### TRY IT
Every line from the top of the material through the line holding "match t with" should be copied exactly, and only those lines.

### EXERCISE INPUTS
(* ===== verification/AbiRound.v ===== *)
(** * The ABI encoding, and unpacking what was packed

    The encoding of the contract ABI as its specification states it (quoted in
    the comments of [type.go]): a sequence is the heads of its elements followed
    by their tails; the head of a static element is its encoding, the head of a
    dynamic one is the position of its tail.  Shown: [pack] and [Pack] produce
    this encoding for every well-typed value, and reading it gives the value
    back, wherever it is placed in the data. *)
From stdpp Require Import gmap list sorting.
From Stdlib Require Import ZArith Lia.
From S2P Require Import Prelude GoString AbiType AbiCodec AbiSpec.

Local Open Scope Z_scope.

(** ** The specification *)

Definition word (n : Z) : list Z := be_bytes 32 (n mod 2 ^ 256).
Arguments word _ : simpl never.

(** An element of a sequence: whether its type is dynamic, and its encoding. *)
Definition part : Type := bool * list Z.

Definition head_len (p : part) : nat := if fst p then 32%nat else length (snd p).
Definition heads_len (parts : list part) : nat := sum_list (head_len <$> parts).
Definition tail_of (p : part) : list Z := if fst p then snd p else [].
Definition tails (parts : list part) : list Z := concat (tail_of <$> parts).

Definition head_of (parts : list part) (i : nat) (p : part) : list Z :=
  if fst p then word (Z.of_nat (heads_len parts + length (tails (take i parts)))) else snd p.
Definition heads (parts : list part) : list Z := concat (imap (head_of parts) parts).

Definition layout (parts : list part) : list Z := heads parts ++ tails parts.

Definition number (v : value) : Z :=
  match v with VUint _ n | VInt _ n | VPtr (VBigInt n) => n | _ => 0 end.

Definition byte_value (v : value) : Z := match v with VUint _ b => b | _ => 0 end.

Definition raw_bytes (v : value) : list Z :=
  match v with
  | VString s | VAddress s => s
  | VSlice _ vs | VArray _ vs => byte_value <$> vs
  | _ => []
  end.

Definition items (v : value) : list value :=
  match v with
  | VSlice _ vs | VArray _ vs => vs
  | VStruct fields => snd <$> fields
  | _ => []
  end.

(** Zeros up to a multiple of 32 bytes. *)
Definition pad_words (bs : list Z) : list Z :=
  bs ++ replicate (Z.to_nat ((Z.of_nat (length bs) + 31) / 32 * 32) - length bs) 0.

Fixpoint enc (t : Ty) (v : value) : list Z :=
  match t with
  | IntTy _ | UintTy _ => word (number v)
  | BoolTy => match v with VBool true => word 1 | _ => word 0 end
  | StringTy | BytesTy => word (Z.of_nat (length (raw_bytes v))) ++ pad_words (raw_bytes v)
  | AddressTy => replicate 12 0 ++ raw_bytes v
  | FixedBytesTy _ | FunctionTy => raw_bytes v ++ replicate (32 - length (raw_bytes v)) 0
  | SliceTy e => word (Z.of_nat (length (items v))) ++ layout (map (fun x => (isDynamicType e, enc e x)) (items v))
  | ArrayTy _ e => layout (map (fun x => (isDynamicType e, enc e x)) (items v))
  | TupleTy _ comps => layout (zip_with (fun c x => (isDynamicType (snd c), enc (snd c) x)) comps (items v))
  | _ => []
  end.

(** ** Heads with a running position *)

Lemma length_word n : length (word n) = 32%nat.
Proof. apply length_be_bytes. Qed.

Fixpoint heads_from (base : nat) (parts : list part) : list Z :=
  match parts with
  | [] => []
  | (true, e) :: parts' => word (Z.of_nat base) ++ heads_from (base + length e) parts'
  | (false, e) :: parts' => e ++ heads_from base parts'
  end.

Lemma heads_running parts base :
  concat (imap (fun i (p : part) => if fst p then word (Z.of_nat (base + length (tails (take i parts)))) else snd p) parts)
  = heads_from base parts.
Proof.
  revert base. induction parts as [|[d e] parts IH]; intros base; [done|].
  rewrite imap_cons.
  match goal with |- context [imap (?f ∘ S) parts] => assert (E : imap (f ∘ S) parts =
     imap (fun i (p : part) => if fst p then word (Z.of_nat (base + length (tail_of (d, e)) + length (tails (take i parts)))) else snd p) parts) end.
  { apply imap_ext. intros i [d' e'] _. cbn. destruct d'; [|done]. unfold tails. cbn. rewrite length_app. do 2 f_equal. apply Nat.add_assoc. }
  rewrite E. cbn [concat]. rewrite IH. destruct d; cbn; rewrite ?Nat.add_0_r; done.
Qed.

Lemma layout_running parts : layout parts = heads_from (heads_len parts) parts ++ tails parts.
Proof. unfold layout, heads, head_of. by rewrite heads_running. Qed.

Lemma length_heads_from parts base : length (heads_from base parts) = heads_len parts.
Proof.
  revert base. induction parts as [|[[] e] parts IH]; intros base; [done|..]; cbn [heads_from]; rewrite length_app, IH; [|done].
  by rewrite length_word.
Qed.

Lemma length_layout parts : length (layout parts) = (heads_len parts + length (tails parts))%nat.
Proof. by rewrite layout_running, length_app, length_heads_from. Qed.

(** ** Where the elements of a sequence are *)

Definition at_pos (b : list Z) (p : nat) (bs : list Z) : Prop := exists rest, drop p b = bs ++ rest.

(** An element is in place, or in place is the position where it is. *)
Definition stored (b : list Z) (p : nat) (q : part) : Prop :=
  if fst q then exists o : nat, at_pos b p (word (Z.of_nat o)) /\ at_pos b o (snd q) else at_pos b p (snd q).

Lemma at_pos_app b p x y : at_pos b p (x ++ y) -> at_pos b p x /\ at_pos b (p + length x) y.
Proof.
  intros [rest E]. rewrite <- app_assoc in E. split; [by eexists|]. exists rest.
  rewrite <- drop_drop, E. by rewrite drop_app_length.
Qed.

Lemma at_pos_drop b o p x : at_pos (drop o b) p x <-> at_pos b (o + p) x.
Proof. unfold at_pos. by rewrite drop_drop. Qed.

Lemma at_pos_length b p x : at_pos b p x -> x <> [] -> (p + length x <= length b)%nat.
Proof.
  intros [rest E] Hx. assert (Hl : length (drop p b) = length (x ++ rest)) by by rewrite E.
  rewrite length_drop, length_app in Hl. destruct x; [done|]. cbn in *. lia.
Qed.

Lemma at_pos_within b p x : at_pos b p x -> (p <= length b)%nat -> (p + length x <= length b)%nat.
Proof.
  intros [rest E] Hp. assert (Hl : length (drop p b) = length (x ++ rest)) by by rewrite E.
  rewrite length_drop, length_app in Hl. lia.
Qed.

Lemma at_pos_take b p x : at_pos b p x -> take (length x) (drop p b) = x.
Proof. intros [rest ->]. by rewrite take_app_length. Qed.

Lemma at_pos_here b H x rest : b = H ++ x ++ rest -> at_pos b (length H) x.
Proof. intros ->. exists rest. by rewrite drop_app_length. Qed.
(** Two functions of one name. *)
Lemma no_overload_is_lost_witness :
  exists abi, ABI_UnmarshalJSON toy_fields_ = Ret abi /\
    size (Methods abi) = List.length (filter (is_kind "function") toy_fields_) /\
    size (Events abi) = List.length (filter (is_kind "event") toy_fields_) /\
    (forall f, f ∈ toy_fields_ -> is_kind "function" f -> exists name, Methods abi !! name = Some (declared f name)) /\
    (forall f, f ∈ toy_fields_ -> is_kind "event" f -> exists name, Events abi !! name = Some (declared_event f name)) /\
    (forall name m, Methods abi !! name = Some m -> exists f, f ∈ toy_fields_ /\ is_kind "function" f /\ m = declared f name).
Proof. apply (no_overload_is_lost (eth := toy_eth)). vm_compute. reflexivity. Defined.

Lemma calls_are_recognized_witness :
  exists data, ABI_Pack toy_abi (lit "send") toy_values = Ret data /\
    MethodById (order := canonical_order) toy_abi data = Ret (declared (toy_send toy_args) (lit "send")) /\
    UnpackValues toy_args (mk_buf (drop 4 data) [9]) = Ret toy_values.
Proof.
  apply (calls_are_recognized (laws := toy_eth_laws) (order := canonical_order) toy_fields_ toy_abi (lit "send") (declared (toy_send toy_args) (lit "send")));
    [vm_compute; reflexivity|vm_compute; reflexivity| |discriminate|vm_compute; reflexivity|exact toy_packable|by repeat constructor].
  apply ids_distinct, (bool_decide_unpack _). vm_compute. exact I.
Defined.

(** [address from, int64 delta], both indexed. *)
Definition toy_indexed : Arguments_ :=
  [mk_arg (lit "from") (lit "address") AddressTy true; mk_arg (lit "delta") (lit "int64") (IntTy 64) true].
Definition toy_topic_values : list value := [VAddress (replicate 20 17); VInt 64 (-5)].

Lemma topics_give_values_back_witness :
  exists topics out, MakeTopics ((fun v => [v]) <$> toy_topic_values) = Ret ((fun t => [t]) <$> topics) /\
    ParseTopicsIntoMap ∅ toy_indexed topics = (Ret tt, out) /\
    forall i a v, toy_indexed !! i = Some a -> toy_topic_values !! i = Some v -> out !! arg_Name a = Some v.
Proof.
  apply (topics_give_values_back (laws := toy_eth_laws)); [|apply (bool_decide_unpack _); vm_compute; exact I].
  apply Forall2_cons_2; [|apply Forall2_cons_2; [|done]]; (split; [done|]); (split; [|by eexists]).
  - split; [constructor|]. split; [|done]. apply ht_address; [done|]. apply Forall_replicate. by split.
  - split; [constructor|]. split; [|by left]. exact (ht_int 64 (-5) ltac:(unfold int_range, int_bits; cbn -[Z.pow]; lia)).
Defined.

Lemma function_topics_are_lost_witness :
  exists topic, make_topic (VArray (GUint 8) (bytes_value (replicate 24 1))) = Ret topic /\
    parse_topic (mk_arg (lit "f") (lit "function") FunctionTy true) topic <> Ret (VArray (GUint 8) (bytes_value (replicate 24 1))).
Proof.
  apply (function_topics_are_lost (eth := toy_eth)); [reflexivity|reflexivity|reflexivity| |discriminate].
  apply Forall_replicate. by split.
Defined.

Lemma negative_topics_lose_their_sign_witness :
  exists topic, make_topic (VPtr (VBigInt (- 5))) = Ret topic /\ make_topic (VPtr (VBigInt 5)) = Ret topic /\
    parse_topic (mk_arg (lit "n") (lit "int256") (IntTy 256) true) topic = Ret (VPtr (VBigInt 5)).
Proof. apply (negative_topics_lose_their_sign (laws := toy_eth_laws) (mk_arg (lit "n") (lit "int256") (IntTy 256) true) 5); [reflexivity|reflexivity|lia]. Defined.

End MethodsToy.
(* ===== verification/AccountCache.v ===== *)
(** * The cache of the accounts in a key directory

    Models [accounts/keystore/account_cache.go], [file_cache.go] and
    [watch.go]: the list of accounts sorted by location with its index by
    address, the comparison of the directory with the files seen before, and
    the watcher that triggers it.  The key directory is a finite map from paths
    to files.  Shown here: the list and the index stay consistent, and a scan
    makes the cache equal to the directory. *)
From stdpp Require Import gmap list sorting.
From Stdlib Require Import ZArith Lia String.
From S2P Require Import Prelude GoString Transaction Accounts KeyCrypt.

Local Open Scope Z_scope.

(** ** The key directory *)

(** A file has its modification time, its contents, and a mark if it is a
    directory, a link or another special file.  The zero time is 0. *)
Record file : Type := mk_file { f_special : bool; f_mod : Z; f_content : content }.

(** The files of the key directory by their full path. *)
Abbreviation directory := (gmap gostr file).

(** [filepath.Base] of a path. *)
Definition base_name (path : gostr) : gostr :=
  match last_index 47 path with Some i => drop (S i) path | None => path end.

Definition nonKeyFile (path : gostr) (fi : file) : bool :=
  let name := base_name path in
  has_suffix (lit "~") name || has_prefix (lit ".") name || f_special fi.

(** ** The files seen before *)

Record fileCache : Type := mk_fileCache { fc_all : gset gostr; fc_lastMod : Z }.

(** The iteration over a set is the one over a map. *)
Definition set_range {order : RangeOrder} (X : gset gostr) : list gostr := fst <$> map_range (gset_to_gmap () X).

Definition key_files (dir : directory) : directory := filter (fun kf => nonKeyFile (fst kf) (snd kf) = false) dir.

### THE COMPLETED TASK
(* ===== verification/AbiRound.v ===== *)
(** * The ABI encoding, and unpacking what was packed

    The encoding of the contract ABI as its specification states it (quoted in
    the comments of [type.go]): a sequence is the heads of its elements followed
    by their tails; the head of a static element is its encoding, the head of a
    dynamic one is the position of its tail.  Shown: [pack] and [Pack] produce
    this encoding for every well-typed value, and reading it gives the value
    back, wherever it is placed in the data. *)
From stdpp Require Import gmap list sorting.
From Stdlib Require Import ZArith Lia.
From S2P Require Import Prelude GoString AbiType AbiCodec AbiSpec.

Local Open Scope Z_scope.

(** ** The specification *)

Definition word (n : Z) : list Z := be_bytes 32 (n mod 2 ^ 256).
Arguments word _ : simpl never.

(** An element of a sequence: whether its type is dynamic, and its encoding. *)
Definition part : Type := bool * list Z.

Definition head_len (p : part) : nat := if fst p then 32%nat else length (snd p).
Definition heads_len (parts : list part) : nat := sum_list (head_len <$> parts).
Definition tail_of (p : part) : list Z := if fst p then snd p else [].
Definition tails (parts : list part) : list Z := concat (tail_of <$> parts).

Definition head_of (parts : list part) (i : nat) (p : part) : list Z :=
  if fst p then word (Z.of_nat (heads_len parts + length (tails (take i parts)))) else snd p.
Definition heads (parts : list part) : list Z := concat (imap (head_of parts) parts).

Definition layout (parts : list part) : list Z := heads parts ++ tails parts.

Definition number (v : value) : Z :=
  match v with VUint _ n | VInt _ n | VPtr (VBigInt n) => n | _ => 0 end.

Definition byte_value (v : value) : Z := match v with VUint _ b => b | _ => 0 end.

Definition raw_bytes (v : value) : list Z :=
  match v with
  | VString s | VAddress s => s
  | VSlice _ vs | VArray _ vs => byte_value <$> vs
  | _ => []
  end.

Definition items (v : value) : list value :=
  match v with
  | VSlice _ vs | VArray _ vs => vs
  | VStruct fields => snd <$> fields
  | _ => []
  end.

(** Zeros up to a multiple of 32 bytes. *)
Definition pad_words (bs : list Z) : list Z :=
  bs ++ replicate (Z.to_nat ((Z.of_nat (length bs) + 31) / 32 * 32) - length bs) 0.

Fixpoint enc (t : Ty) (v : value) : list Z :=
  match t with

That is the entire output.